Shortly before his death he wrote to his friend: “The fact is that church life in Russia is fading away. And no matter how much they might talk in the Patriarchate about golden domes; unfortunately, the golden domes express only the power of the Church authorities and growth of its wealth at the expense of government revenue, no more. And spiritual life is destroyed and eliminated, and it is destroyed, of course, deliberately by the MP. It destroys everything that can be destroyed in the Church. It creates its material well-being, but destroys spiritual life”.
Fr Paul constantly spoke and wrote that the Church is the Body of Christ and not a bureaucratic structure for the management of profits; that formal, army-like discipline is out of place in the Church; that obedience in the Church should be based on love, conscience and freedom, and not on fear, self-interest and brute force.

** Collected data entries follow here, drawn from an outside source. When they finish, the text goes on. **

(** Where a value the loop over [validators] leaves comes from. *)
Lemma run_validators (payload : attrs) (vs : list (string * (pyval -> res pyval))) (acc out : attrs) :
  foldM_res (run_validator payload) acc vs = Ok out ->
  forall k, match dget k out with
            | Some v => dget k acc = Some v \/
                exists f x, (k, f) ∈ vs /\ dget k payload = Some x /\ f x = Ok v
            | None => dget k acc = None /\ (k ∈ vs.*1 -> dget k payload = None)
            end.
Proof.
  revert acc. induction vs as [|[name f] vs IH]; intros acc Hf k; simpl in Hf.
  - res_inv. destruct (dget k out); [by left|]. split; [done|]. by intros ?%not_elem_of_nil.
  - res_inv. match goal with H : foldM_res _ ?a _ = _ |- _ => specialize (IH _ H k); rename H into Hr; rename a into acc1 end.
    unfold run_validator in *. cbn [fst snd] in *. destruct (dget name payload) as [x|] eqn:Hx.
    + res_inv. match goal with H : f x = Ok ?y |- _ => rename H into Hfx; rename y into w end.
      destruct (dget k out) as [v|].
      * destruct IH as [IH|(g & z & Hin & Hz & Hg)]; [|right; exists g, z; split; [by right|done]].
        rewrite dget_dset in IH. destruct (String.eqb_spec k name) as [->|Hne]; [|by left].
        simplify_eq. right. exists f, x. split; [by left|done].
      * destruct IH as [IH1 IH2]. rewrite dget_dset in IH1.
        destruct (String.eqb_spec k name) as [->|Hne]; [done|]. split; [done|].
           simpl. intros [->|Hin]%elem_of_cons; [done|auto].
    + res_inv. destruct (dget k out) as [v|].
      * destruct IH as [IH|(g & z & Hin & Hz & Hg)]; [by left|]. right; exists g, z; split; [by right|done].
      * destruct IH as [IH1 IH2]. split; [done|]. simpl. intros [->|Hin]%elem_of_cons; [done|auto].
Qed.

Lemma validators_names : validators.*1 = WRITABLE_FIELDS.
Proof. reflexivity. Qed.

Lemma run_validators_nil (payload out : attrs) :
  foldM_res (run_validator payload) [] validators = Ok out ->
  forall k, match dget k out with
            | Some v => field_ok k v /\ k ∈ WRITABLE_FIELDS /\ k ∈ keys payload
            | None => k ∈ WRITABLE_FIELDS -> dget k payload = None
            end.
Proof.
  intros Hr k. pose proof (run_validators _ _ _ _ Hr k) as K. rewrite validators_names in K.
  destruct (dget k out) as [v|]; [|by destruct K].
  destruct K as [K|(f & x & Hin & Hx & Hf)]; [done|]. split; [by eapply validators_ok|]. split.
  - rewrite <- validators_names. by apply (list_elem_of_fmap_2' fst validators (k, f)).
  - apply dget_Some_In in Hx. by apply (list_elem_of_fmap_2' fst payload (k, x)).
Qed.

Lemma py_sorted_nil (l : list string) : py_sorted l = [] <-> l = [].
Proof.
  split; [|by intros ->]. destruct l as [|x l]; [done|]. unfold py_sorted. simpl.
  destruct (foldr insert_str [] l) as [|y r]; simpl; [done|]. by destruct (String.leb x y).
Qed.

Lemma dget_setdefault (k k' : string) (v : pyval) (d : attrs) :
  dget k (setdefault k' v d) =
  match dget k d with Some w => Some w | None => if String.eqb k k' then Some v else None end.
Proof.
  unfold setdefault, has_key. destruct (dget k' d) as [w|] eqn:E.
  - destruct (String.eqb_spec k k') as [->|]; [by rewrite E|]. by destruct (dget k d).
  - rewrite dget_dset. destruct (String.eqb_spec k k') as [->|]; [by rewrite E|]. by destruct (dget k d).
Qed.

(** The three outcomes of validation, as the rest uses them. *)
Lemma validate_patch_ok (payload values : attrs) :
  validate_patch_payload payload = Ok values ->
  values <> [] /\
  forall k, match dget k values with
            | Some v => field_ok k v /\ k ∈ WRITABLE_FIELDS /\ k ∈ keys payload
            | None => dget k payload = None
            end.
Proof.
  unfold validate_patch_payload, _validate_fields.
  case_bool_decide as Hu; [|done]. cbn [negb]. intros Hv. res_inv.
  apply py_sorted_nil, set_diff_nil in Hu.
  match goal with H : foldM_res _ _ _ = Ok ?x |- _ => destruct x as [|y l] eqn:E; [done|]; rename H into Hr end.
  res_inv. split; [done|]. intros k. pose proof (run_validators_nil _ _ Hr k) as K.
  destruct (dget k (y :: l)) as [v|]; [done|]. destruct (dget k payload) as [w|] eqn:Hw; [|done].
  rewrite K; [done|]. apply dget_Some_In in Hw.
  assert (k ∈ keys payload) as Hk by by apply (list_elem_of_fmap_2' fst payload (k, w)).
  destruct (mem k WRITABLE_FIELDS) eqn:Hm; [by apply mem_In|].
  assert (k ∈ set_diff (keys payload) WRITABLE_FIELDS) as Hin%Hu; [|by apply not_elem_of_nil in Hin].
  unfold set_diff. apply list_elem_of_In, filter_In. rewrite Hm. split; [by apply list_elem_of_In|done].
Qed.

Lemma validate_create_ok (payload values : attrs) :
  validate_create_payload payload = Ok values ->
  (forall k v, dget k values = Some v -> field_ok k v) /\
  (forall k, k ∈ "device_id"%string :: WRITABLE_FIELDS -> dget k values <> None) /\
  dget "device_id" values = Some (vget "device_id" payload).
Proof.
  unfold validate_create_payload, _validate_fields.
  case_bool_decide as Hu; [|done]. cbn [negb]. intros Hv. res_inv.
  match goal with H : foldM_res _ _ _ = Ok ?x |- _ => rename H into Hr; rename x into out end.
  match goal with H : validate_device_id _ = Ok ?x |- _ => rename H into Hid; rename x into id end.
  match goal with H : (if ?b then _ else _) = Ok values |- _ => destruct b eqn:Hname; [done|]; rename H into Hv end.
  match type of Hv with (if ?b then _ else _) = Ok values => destruct b eqn:Hkind; [done|] end.
  injection Hv as <-. apply negb_false_iff in Hname, Hkind. unfold has_key in Hname, Hkind.
  rewrite dget_dset in Hname, Hkind. cbn [String.eqb] in Hname, Hkind.
  assert (exists s, vget "device_id" payload = PStr s /\ fullmatch DEVICE_ID_PATTERN s = true /\ id = s) as (s & Hp & Hs & ->).
  { destruct (vget "device_id" payload) as [| | | |s| |]; try done. unfold validate_device_id in Hid.
    destruct (fullmatch DEVICE_ID_PATTERN s) eqn:E; [|done]. injection Hid as <-. eauto. }
  split; [|split].
  - intros k v. rewrite !dget_setdefault, dget_dset. destruct (String.eqb_spec k "device_id") as [->|Hne].
    { intros [= <-]. cbn. eauto. }
    pose proof (run_validators_nil _ _ Hr k) as K. destruct (dget k out) as [w|].
    { intros [= <-]. by destruct K. }
    destruct (String.eqb_spec k "status") as [->|_]; [intros [= <-]; cbn; eexists; split; [done|]; set_solver|].
    destruct (String.eqb_spec k "mqtt_topic") as [->|_]; [intros [= <-]; by left|].
    destruct (String.eqb_spec k "capabilities") as [->|_].
    { intros [= <-]. exists []. split; [done|]. split; [constructor|]. split; [simpl; lia|constructor]. }
    destruct (String.eqb_spec k "settings") as [->|_]; [intros [= <-]; exists []; split; [done|constructor]|].
    destruct (String.eqb_spec k "labels") as [->|_]; [|done].
    intros [= <-]. exists []. split; [done|]. split; [constructor|]. split; [simpl; lia|constructor].
  - intros k Hk. rewrite !dget_setdefault, dget_dset.
    unfold WRITABLE_FIELDS in Hk. rewrite !elem_of_cons, elem_of_nil in Hk.
    cbn in Hname, Hkind.
    repeat destruct Hk as [->|Hk]; [..|done]; cbn; repeat case_match; congruence.
  - by rewrite !dget_setdefault, dget_dset, Hp.
Qed.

Such is the picture of MP depicted by Fr Paul in his blog:
“The MP goes contrary to the canons and traditions. Church Councils are abolished, parishes are converted to retail outlets, the people of God are deprived of participation in church life. The Patriarchate ignores legitimate protests, doesn’t respond to questions from the flock, banishes those who disagree. - Eat what you are offered or go away. The MP is based not on the Gospel and church canons and not on its own laws. It is based on the security forces of the Russian Government, crushing dissent, regardless of church canons. Under the name of "ecclesiastical court" an uncanonical institution was created to crack down on unwanted clergymen or parishes. There is no place to appeal.”
Knowing personally many priests and bishops of the ROCOR, Fr Paul had warned them openly against the union with MP, but his voice stayed unheard.
The last 20 years were for Fr Paul a time of constant attack from his bishop. Fr Paul was removed from his position as rector of the parishes, which he organized. His pastoral efforts were hindered and destroyed; the school created by him was closed. They didn’t defrock him simply to avoid scandal, since Fr Paul was a world-wide known figure. Other priests were afraid to communicate with him, for the fear of the bishop.  An interesting detail: at his funeral there was only one local priest from Pskov, the one who was appointed by the bishop, others didn’t dare to come.
Fr Paul was a righteous man, who was a moral authority for many. All of his life he suffered for Christ, His truth and His Church. Now this life of a confessor was crowned with a martyr’s end.

from a 1973 News Report
Fr. Pavel Adelheim was released this spring. A priest of the Russian Orthodox Church, he had been arrested in December 1969 and sentenced in Tashkent (Uzbekistan) to three years for allegedly beating his wife and children, and two other girls.  He was also accused of spreading 'anti-Soviet slander' (e.g. the writings of Anatoli Levitin). Lengthy documentation on this case was published by the Soviet civil rights leader Valery Chalidze (now in the West) in his unofficial journal Social Problems. A Western visitor who met Fr. Adelheim in 1968 described him as "gentle, kind, patient, tolerant" and said that he spoke of the authorities who persecuted him "not with hatred, but with sadness".   He had been sent to Kagan, a small, poor town in Soviet Central Asia, because he was known to have independent views. The Chronicle of Current Events in April 1970 reported that "Adelheim was widely known in church circles. Thanks to his initiative and energy, the faithful of Kagan were successful in erecting a new place of worship built of stone in place of the shed which served as the local church. The young educated priest was a good preacher and was greatly loved and respected by his parishioners." While in labour camp, Fr. Adelheim was run over by a lorry (some say it was not an accident) and had to have one leg amputated. He is now said to be continuing pastoral work in the Fergana region of Uzbekistan (see Vestnik RSKhD No. 107, p. 169).